We also provide a setup script, which populates the repository with supplementary data, such as datasets, model weights and reported results.
Finally, we provide two notebooks, which can be used to generate the figures and tables reported in our paper.
To install the package, please make sure the current working directory is set to the package root folder, e.g. /home/user/fact8-temporal-graph
and run the following commands:
./scripts/install.sh # this will create necessary directories and install the package
export ROOT="$PWD"
export PYTHONPATH="$ROOT:$PYTHONPATH:." # these are necessary to avoid pathing issues
source .venv/bin/activate # activate the virtual environment where the package is installed
Please make sure the above defined environment variables are set before running the package and that the virtual environment is activated.
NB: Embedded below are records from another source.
(* ===== verification/LspFrames.v ===== *)
(** The language-server client of the code navigation tool
    (agent/nomi-tools/src/lsp.rs): [Content-Length] framing, the loop that waits for
    a response, and the conversion between character columns and UTF-16 offsets. *)
From S2P Require Import Prelude Utf8 Bytes Text.

(** ** Module [codec] *)

Definition CRLF2 : bytes := [u8 13; u8 10; u8 13; u8 10].
Definition CONTENT_LENGTH : bytes := as_bytes "Content-Length".
(** [encode_message] *)
Definition encode_message (json : bytes) : bytes :=
  CONTENT_LENGTH ++ as_bytes ": " ++ decimal (N.of_nat (length json)) ++ CRLF2 ++ json.

(** [str::split_once(':')] *)
Definition split_colon (l : bytes) : option (bytes * bytes) :=
  i ← position (is_byte 58) l; Some (take i l, drop (S i) l).
Definition header_line (line : bytes) : option N :=
  '(k, v) ← split_colon line;
  if eq_ignore_ascii_case (bytes_trim k) CONTENT_LENGTH then str_parse_u64 (bytes_trim v) else None.
(** [Iterator::find_map] *)
Definition content_length (header_str : bytes) : option N := head (omap header_line (lines header_str)).

(** The message, if any, and the buffer left; [None] is a panic: the end of the body
    overflows [usize] (with wrapping arithmetic the slice then starts behind its
    end). *)
Definition try_decode (buf : bytes) : option (option bytes * bytes) :=
  match find_subsequence CRLF2 buf with
  | None => Some (None, buf)
  | Some sep =>
      let body_start := sep + 4 in
      match content_length (from_utf8_lossy (take sep buf)) with
      | None => Some (None, drop body_start buf)
      | Some content_len =>
          let body_end := (N.of_nat body_start + content_len)%N in
          if (u64_max <? body_end)%N then None
          else if (N.of_nat (length buf) <? body_end)%N then Some (None, buf)
          else
            let body := take (N.to_nat content_len) (drop body_start buf) in
            Some (Some (from_utf8_lossy body), drop (N.to_nat body_end) buf)
      end
  end.

(** ** Module [client]: [read_until_id]

    serde_json is a parameter: parsing a text, the integer under ["id"], the value
    under ["error"], and the value under ["result"], [Null] when there is none. *)
Section client.
Context {Value : Type} (from_str : bytes → option Value) (id_of : Value → option Z)
  (error_of : Value → option Value) (result_of : Value → Value).

Inductive LspError := ResponseParseError | ServerError (err : Value) | TimedOutError | ClosedConnection | ReadError.
Definition response (v : Value) : result Value LspError :=
  match error_of v with Some err => Err (ServerError err) | None => Ok (result_of v) end.

(** The inner loop over what is buffered; the fuel is more than the buffer length. *)
Inductive drained :=
| Panics
| Drained (buf : bytes)
| Answered (r : result Value LspError) (buf : bytes)
| OutOfFuel.
Fixpoint drain (id : Z) (fuel : nat) (buf : bytes) : drained :=
  match fuel with
  | 0 => OutOfFuel
  | S fuel =>
      match try_decode buf with
      | None => Panics
      | Some (None, buf) => Drained buf
      | Some (Some body, buf) =>
          match from_str body with
          | None => Answered (Err ResponseParseError) buf
          | Some v => if bool_decide (id_of v = Some id) then Answered (response v) buf else drain id fuel buf
          end
      end
  end.
(** What a read answers; [TimedOut] covers both tests of the deadline. *)
Inductive read_event := Chunk (bs : bytes) | Closed | ReadFailed | TimedOut.
Inductive outcome :=
| ClientPanics
| Returned (r : result Value LspError) (buf : bytes) (unread : list read_event)
| Waiting (buf : bytes).
Fixpoint read_until_id (id : Z) (buf : bytes) (env : list read_event) : outcome :=
  match drain id (S (length buf)) buf with
  | Panics | OutOfFuel => ClientPanics
  | Answered r buf => Returned r buf env
  | Drained buf =>
      match env with
      | [] => Waiting buf
      | Chunk [] :: env | Closed :: env => Returned (Err ClosedConnection) buf env
      | Chunk bs :: env => read_until_id id (buf ++ bs) env
      | ReadFailed :: env => Returned (Err ReadError) buf env
      | TimedOut :: env => Returned (Err TimedOutError) buf env
      end
  end.
End client.

(** ** Module [position]: a line is its Unicode scalar values *)

Definition len_utf16 (c : N) : N := if (c <? 65536)%N then 1 else 2.
(** [u32] sums: the offsets of a line of fewer than 2^31 characters do not overflow. *)
Definition char_col_to_utf16 (line_text : list N) (char_col_1based : nat) : N :=
  foldr N.add 0%N (len_utf16 <$> take (char_col_1based - 1) line_text).
Fixpoint utf16_loop (line_text : list N) (remaining : N) (chars : nat) : nat :=
  match line_text with
  | [] => chars
  | c :: line_text =>
      let w := len_utf16 c in
      if (remaining <? w)%N then chars else utf16_loop line_text (remaining - w) (chars + 1)
  end.
Definition utf16_to_char_col (line_text : list N) (utf16_offset : N) : nat :=
  utf16_loop line_text utf16_offset 0 + 1.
The package was tested with Python >= 3.11.0 with the packages defined in the pyproject.toml
file.
To save some time we made all the datasets, (both raw and processed), model weights and our reported results available for download. Please obtain this file manually and save it in the project root folder, e.g. $ROOT/data.zip
. Once this is done, you can run the following command to extract the data:
./scripts/unpack.sh --source $ROOT/data.zip --data --weights --results
This will extract all the datasets, model weights and our reported results. To exclude any of these, you can omit the corresponding flags from the above command.
To manually download and process all the datasets, please refer to Section 6. Sections 7 and 8 provide instructions on how to generate the simulated datasets and preprocess the real-world datasets, respectively.
Instructions on how to train the target models can be found in Section 4.
The main insertion porint for running the explainers is in benchmarks/xgraph/subgraphx_tg_run.py
. To avoid having to deal with the command line arguments, the benchmarks/xgraph/run.sh
script is provided. To include/exclude any of the models, please comment our the corresponding lines in this script.
Futher hyper-parameters can be found under the benchmarks/xgraph/config
directory. Currently, all parameters are set to the values reported our paper.
cd "$ROOT/bechmarks/xgraph"
./run.sh
This will run the explainer models and the baselines. The results will be saved in the benchmarks/results
directory.
Note: The explainer models can only be run if there are existing model weights for the target models. If this is not the case, please refer to the end of the previous section or the next section for instructions on how to train the target models.
In the absence of explainer checkpoints (used in the pre-trained navigator), a training run will automatically trigger when the navigator is instantiated. This is the case for the PGNavigator and MLPNavigator models. Also note that the weights are shared across these models, as well as with the PGExplainer model. Running either of these will traing the weights for all of them.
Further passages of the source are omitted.